Dataset entries:

--

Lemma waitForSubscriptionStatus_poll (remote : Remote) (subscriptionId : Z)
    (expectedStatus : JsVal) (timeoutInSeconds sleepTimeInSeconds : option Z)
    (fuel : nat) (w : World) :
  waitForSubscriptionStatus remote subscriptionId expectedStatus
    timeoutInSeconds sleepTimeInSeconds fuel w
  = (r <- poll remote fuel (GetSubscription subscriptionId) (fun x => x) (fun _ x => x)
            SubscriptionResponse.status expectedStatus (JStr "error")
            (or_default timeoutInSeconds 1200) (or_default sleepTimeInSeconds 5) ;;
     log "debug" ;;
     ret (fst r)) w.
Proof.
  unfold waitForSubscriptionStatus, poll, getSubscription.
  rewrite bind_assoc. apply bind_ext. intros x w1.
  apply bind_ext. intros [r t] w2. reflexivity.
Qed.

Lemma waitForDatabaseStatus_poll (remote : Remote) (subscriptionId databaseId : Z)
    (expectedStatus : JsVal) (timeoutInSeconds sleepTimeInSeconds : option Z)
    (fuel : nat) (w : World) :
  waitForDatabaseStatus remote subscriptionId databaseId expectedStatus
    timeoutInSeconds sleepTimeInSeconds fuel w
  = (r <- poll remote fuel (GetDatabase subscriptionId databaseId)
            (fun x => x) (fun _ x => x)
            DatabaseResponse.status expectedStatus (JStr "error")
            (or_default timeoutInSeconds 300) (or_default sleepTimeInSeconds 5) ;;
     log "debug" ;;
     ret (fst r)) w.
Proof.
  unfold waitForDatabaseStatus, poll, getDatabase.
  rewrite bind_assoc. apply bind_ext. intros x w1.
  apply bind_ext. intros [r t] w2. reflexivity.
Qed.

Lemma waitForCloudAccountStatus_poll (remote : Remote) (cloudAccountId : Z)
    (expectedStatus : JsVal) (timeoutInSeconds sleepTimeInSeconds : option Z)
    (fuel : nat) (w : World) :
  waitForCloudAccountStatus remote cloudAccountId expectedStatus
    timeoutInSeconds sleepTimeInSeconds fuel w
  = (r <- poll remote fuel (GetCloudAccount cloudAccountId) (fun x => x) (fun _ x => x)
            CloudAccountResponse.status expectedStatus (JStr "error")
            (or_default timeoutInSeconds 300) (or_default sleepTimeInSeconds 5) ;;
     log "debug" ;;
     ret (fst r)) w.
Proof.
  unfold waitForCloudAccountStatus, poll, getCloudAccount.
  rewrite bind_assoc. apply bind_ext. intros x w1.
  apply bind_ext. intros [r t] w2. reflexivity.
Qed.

--

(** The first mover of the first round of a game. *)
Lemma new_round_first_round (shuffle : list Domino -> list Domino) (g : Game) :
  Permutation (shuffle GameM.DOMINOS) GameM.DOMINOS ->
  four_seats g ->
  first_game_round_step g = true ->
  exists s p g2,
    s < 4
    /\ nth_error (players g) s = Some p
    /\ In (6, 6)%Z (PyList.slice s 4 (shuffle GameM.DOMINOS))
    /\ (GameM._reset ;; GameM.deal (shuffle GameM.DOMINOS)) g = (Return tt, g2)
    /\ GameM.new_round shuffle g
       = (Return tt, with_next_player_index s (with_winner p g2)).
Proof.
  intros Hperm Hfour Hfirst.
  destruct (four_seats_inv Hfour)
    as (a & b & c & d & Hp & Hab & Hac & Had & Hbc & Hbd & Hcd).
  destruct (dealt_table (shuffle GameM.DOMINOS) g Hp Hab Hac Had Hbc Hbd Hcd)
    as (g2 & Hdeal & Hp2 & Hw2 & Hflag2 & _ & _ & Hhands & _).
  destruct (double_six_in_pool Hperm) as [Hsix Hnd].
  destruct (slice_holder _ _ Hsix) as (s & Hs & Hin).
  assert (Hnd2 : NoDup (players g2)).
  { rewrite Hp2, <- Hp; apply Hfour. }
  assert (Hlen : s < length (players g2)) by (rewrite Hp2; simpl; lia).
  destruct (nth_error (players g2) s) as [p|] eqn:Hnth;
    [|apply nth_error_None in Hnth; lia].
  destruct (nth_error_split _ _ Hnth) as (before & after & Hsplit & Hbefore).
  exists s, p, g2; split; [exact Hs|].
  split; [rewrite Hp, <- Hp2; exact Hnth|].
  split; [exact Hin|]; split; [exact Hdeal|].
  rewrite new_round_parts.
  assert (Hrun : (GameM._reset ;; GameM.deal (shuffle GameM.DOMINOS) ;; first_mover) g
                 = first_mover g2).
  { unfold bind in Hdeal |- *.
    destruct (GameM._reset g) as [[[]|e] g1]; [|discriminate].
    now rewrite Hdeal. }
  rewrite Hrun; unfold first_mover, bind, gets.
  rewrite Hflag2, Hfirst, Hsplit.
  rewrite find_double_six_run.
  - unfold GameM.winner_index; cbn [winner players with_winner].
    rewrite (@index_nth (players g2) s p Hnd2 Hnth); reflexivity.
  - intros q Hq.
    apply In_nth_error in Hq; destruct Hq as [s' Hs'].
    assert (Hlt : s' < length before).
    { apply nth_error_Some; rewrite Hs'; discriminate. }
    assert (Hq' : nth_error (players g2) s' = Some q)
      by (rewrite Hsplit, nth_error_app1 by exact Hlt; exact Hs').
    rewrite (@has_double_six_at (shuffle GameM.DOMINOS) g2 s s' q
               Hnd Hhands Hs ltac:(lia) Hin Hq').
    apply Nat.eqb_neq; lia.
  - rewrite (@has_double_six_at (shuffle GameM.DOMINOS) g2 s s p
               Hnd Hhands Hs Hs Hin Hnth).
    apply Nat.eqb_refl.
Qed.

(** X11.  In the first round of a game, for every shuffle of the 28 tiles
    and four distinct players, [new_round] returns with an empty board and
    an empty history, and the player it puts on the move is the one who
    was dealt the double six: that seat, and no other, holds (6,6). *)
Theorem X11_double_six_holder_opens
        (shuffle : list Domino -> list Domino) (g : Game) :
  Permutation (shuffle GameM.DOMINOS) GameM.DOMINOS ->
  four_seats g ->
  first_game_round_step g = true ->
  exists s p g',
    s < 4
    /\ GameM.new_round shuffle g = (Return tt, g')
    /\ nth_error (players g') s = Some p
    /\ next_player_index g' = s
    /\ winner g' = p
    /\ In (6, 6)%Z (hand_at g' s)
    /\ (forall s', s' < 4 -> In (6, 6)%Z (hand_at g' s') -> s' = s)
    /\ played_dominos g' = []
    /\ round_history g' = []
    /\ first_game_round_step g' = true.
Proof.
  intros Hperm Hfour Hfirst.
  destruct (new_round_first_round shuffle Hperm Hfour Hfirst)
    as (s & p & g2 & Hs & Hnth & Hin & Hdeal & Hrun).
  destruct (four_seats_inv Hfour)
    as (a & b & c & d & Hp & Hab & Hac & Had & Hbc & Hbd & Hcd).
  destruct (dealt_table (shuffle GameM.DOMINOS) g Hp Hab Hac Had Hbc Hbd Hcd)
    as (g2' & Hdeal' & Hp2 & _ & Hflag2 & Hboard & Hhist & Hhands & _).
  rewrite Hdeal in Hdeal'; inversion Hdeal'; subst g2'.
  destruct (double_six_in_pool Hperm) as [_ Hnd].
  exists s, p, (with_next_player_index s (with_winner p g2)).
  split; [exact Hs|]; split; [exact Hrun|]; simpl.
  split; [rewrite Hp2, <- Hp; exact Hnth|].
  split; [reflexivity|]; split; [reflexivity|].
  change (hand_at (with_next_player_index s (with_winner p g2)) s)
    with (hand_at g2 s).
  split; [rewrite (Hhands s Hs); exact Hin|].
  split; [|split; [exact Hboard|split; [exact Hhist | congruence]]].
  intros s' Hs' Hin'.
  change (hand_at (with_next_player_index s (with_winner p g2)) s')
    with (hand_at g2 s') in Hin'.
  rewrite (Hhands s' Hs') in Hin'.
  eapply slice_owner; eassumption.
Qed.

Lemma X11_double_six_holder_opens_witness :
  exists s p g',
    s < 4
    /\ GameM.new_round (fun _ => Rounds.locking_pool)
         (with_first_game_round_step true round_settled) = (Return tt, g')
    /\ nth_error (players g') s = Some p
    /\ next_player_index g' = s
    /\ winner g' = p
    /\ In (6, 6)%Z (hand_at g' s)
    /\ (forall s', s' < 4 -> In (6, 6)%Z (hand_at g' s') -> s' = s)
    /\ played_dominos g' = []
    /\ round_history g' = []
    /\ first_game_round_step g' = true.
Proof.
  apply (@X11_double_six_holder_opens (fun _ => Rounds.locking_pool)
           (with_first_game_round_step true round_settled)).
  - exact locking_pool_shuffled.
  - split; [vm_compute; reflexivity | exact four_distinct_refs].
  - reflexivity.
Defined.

--

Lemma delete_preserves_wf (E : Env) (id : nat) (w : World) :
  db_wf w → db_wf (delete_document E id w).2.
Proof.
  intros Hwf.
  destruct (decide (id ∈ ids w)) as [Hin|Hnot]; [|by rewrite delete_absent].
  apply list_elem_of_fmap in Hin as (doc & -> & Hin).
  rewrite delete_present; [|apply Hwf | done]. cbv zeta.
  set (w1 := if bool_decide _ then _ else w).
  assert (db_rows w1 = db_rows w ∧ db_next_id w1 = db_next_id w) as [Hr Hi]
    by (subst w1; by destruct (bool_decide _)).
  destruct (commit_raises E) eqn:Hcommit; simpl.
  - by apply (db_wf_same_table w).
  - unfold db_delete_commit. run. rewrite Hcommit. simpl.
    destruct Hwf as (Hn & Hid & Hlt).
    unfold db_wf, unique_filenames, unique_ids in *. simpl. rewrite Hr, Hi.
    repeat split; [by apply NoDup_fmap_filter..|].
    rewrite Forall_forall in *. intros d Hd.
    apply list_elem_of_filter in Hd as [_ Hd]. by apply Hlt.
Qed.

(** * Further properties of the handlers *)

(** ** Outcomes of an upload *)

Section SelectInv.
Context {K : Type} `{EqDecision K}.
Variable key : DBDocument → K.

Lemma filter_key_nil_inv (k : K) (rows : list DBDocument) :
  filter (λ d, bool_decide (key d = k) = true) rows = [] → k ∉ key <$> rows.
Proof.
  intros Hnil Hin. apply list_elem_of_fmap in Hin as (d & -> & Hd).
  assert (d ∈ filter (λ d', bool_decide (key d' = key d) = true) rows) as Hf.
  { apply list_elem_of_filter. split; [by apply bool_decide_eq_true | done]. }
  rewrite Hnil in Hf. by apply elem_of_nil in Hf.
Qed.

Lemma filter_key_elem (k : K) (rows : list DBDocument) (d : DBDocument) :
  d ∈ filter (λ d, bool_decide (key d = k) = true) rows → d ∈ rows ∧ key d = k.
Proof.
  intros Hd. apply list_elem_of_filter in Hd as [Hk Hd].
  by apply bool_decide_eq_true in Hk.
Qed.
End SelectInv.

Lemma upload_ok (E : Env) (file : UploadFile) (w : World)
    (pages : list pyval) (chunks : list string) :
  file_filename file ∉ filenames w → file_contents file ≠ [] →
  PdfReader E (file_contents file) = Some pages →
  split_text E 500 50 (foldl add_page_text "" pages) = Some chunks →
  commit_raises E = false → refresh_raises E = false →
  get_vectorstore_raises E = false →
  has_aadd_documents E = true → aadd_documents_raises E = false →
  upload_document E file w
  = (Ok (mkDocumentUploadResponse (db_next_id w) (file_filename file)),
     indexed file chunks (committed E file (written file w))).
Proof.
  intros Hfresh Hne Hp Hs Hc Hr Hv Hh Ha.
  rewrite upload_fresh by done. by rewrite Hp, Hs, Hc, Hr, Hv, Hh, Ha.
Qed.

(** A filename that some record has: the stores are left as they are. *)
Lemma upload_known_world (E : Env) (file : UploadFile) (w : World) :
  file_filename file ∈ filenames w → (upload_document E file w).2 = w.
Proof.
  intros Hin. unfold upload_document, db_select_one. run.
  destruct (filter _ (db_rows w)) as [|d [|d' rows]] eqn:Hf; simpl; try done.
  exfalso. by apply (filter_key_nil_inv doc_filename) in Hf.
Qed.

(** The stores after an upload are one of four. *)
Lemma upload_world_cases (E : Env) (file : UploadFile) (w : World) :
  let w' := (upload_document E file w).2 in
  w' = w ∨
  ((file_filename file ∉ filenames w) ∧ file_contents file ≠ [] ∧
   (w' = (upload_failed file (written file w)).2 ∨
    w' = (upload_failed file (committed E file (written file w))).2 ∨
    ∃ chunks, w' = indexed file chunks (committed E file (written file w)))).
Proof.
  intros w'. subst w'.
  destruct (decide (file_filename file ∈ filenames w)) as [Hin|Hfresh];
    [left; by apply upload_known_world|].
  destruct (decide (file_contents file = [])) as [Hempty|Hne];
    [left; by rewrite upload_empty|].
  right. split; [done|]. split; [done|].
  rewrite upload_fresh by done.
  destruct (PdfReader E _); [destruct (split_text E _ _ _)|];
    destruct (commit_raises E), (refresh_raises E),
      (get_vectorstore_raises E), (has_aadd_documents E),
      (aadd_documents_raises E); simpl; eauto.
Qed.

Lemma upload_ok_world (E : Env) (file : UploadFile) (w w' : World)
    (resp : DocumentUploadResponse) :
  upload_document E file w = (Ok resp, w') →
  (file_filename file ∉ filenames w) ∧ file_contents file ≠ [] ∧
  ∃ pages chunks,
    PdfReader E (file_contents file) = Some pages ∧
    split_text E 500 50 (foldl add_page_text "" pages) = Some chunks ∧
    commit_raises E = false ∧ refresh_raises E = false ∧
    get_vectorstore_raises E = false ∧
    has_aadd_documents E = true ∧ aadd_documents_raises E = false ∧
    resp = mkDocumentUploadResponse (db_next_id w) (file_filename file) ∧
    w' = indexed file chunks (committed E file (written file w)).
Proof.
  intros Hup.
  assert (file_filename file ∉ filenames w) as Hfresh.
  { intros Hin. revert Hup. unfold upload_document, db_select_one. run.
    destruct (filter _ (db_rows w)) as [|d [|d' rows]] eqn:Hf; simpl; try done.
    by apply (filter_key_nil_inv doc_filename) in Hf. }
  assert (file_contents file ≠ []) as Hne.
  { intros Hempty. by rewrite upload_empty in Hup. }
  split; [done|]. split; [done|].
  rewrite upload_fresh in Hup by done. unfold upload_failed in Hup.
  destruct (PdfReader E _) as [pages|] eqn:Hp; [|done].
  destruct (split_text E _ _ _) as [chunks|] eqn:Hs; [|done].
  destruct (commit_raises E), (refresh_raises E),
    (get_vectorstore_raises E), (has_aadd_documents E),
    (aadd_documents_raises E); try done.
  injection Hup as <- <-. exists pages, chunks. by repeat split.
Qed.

--

Description of the task –
In the records, find every line that has the string "Hcommit" and copy it.

Task response –
  destruct (commit_raises E) eqn:Hcommit; simpl.
  - unfold db_delete_commit. run. rewrite Hcommit. simpl.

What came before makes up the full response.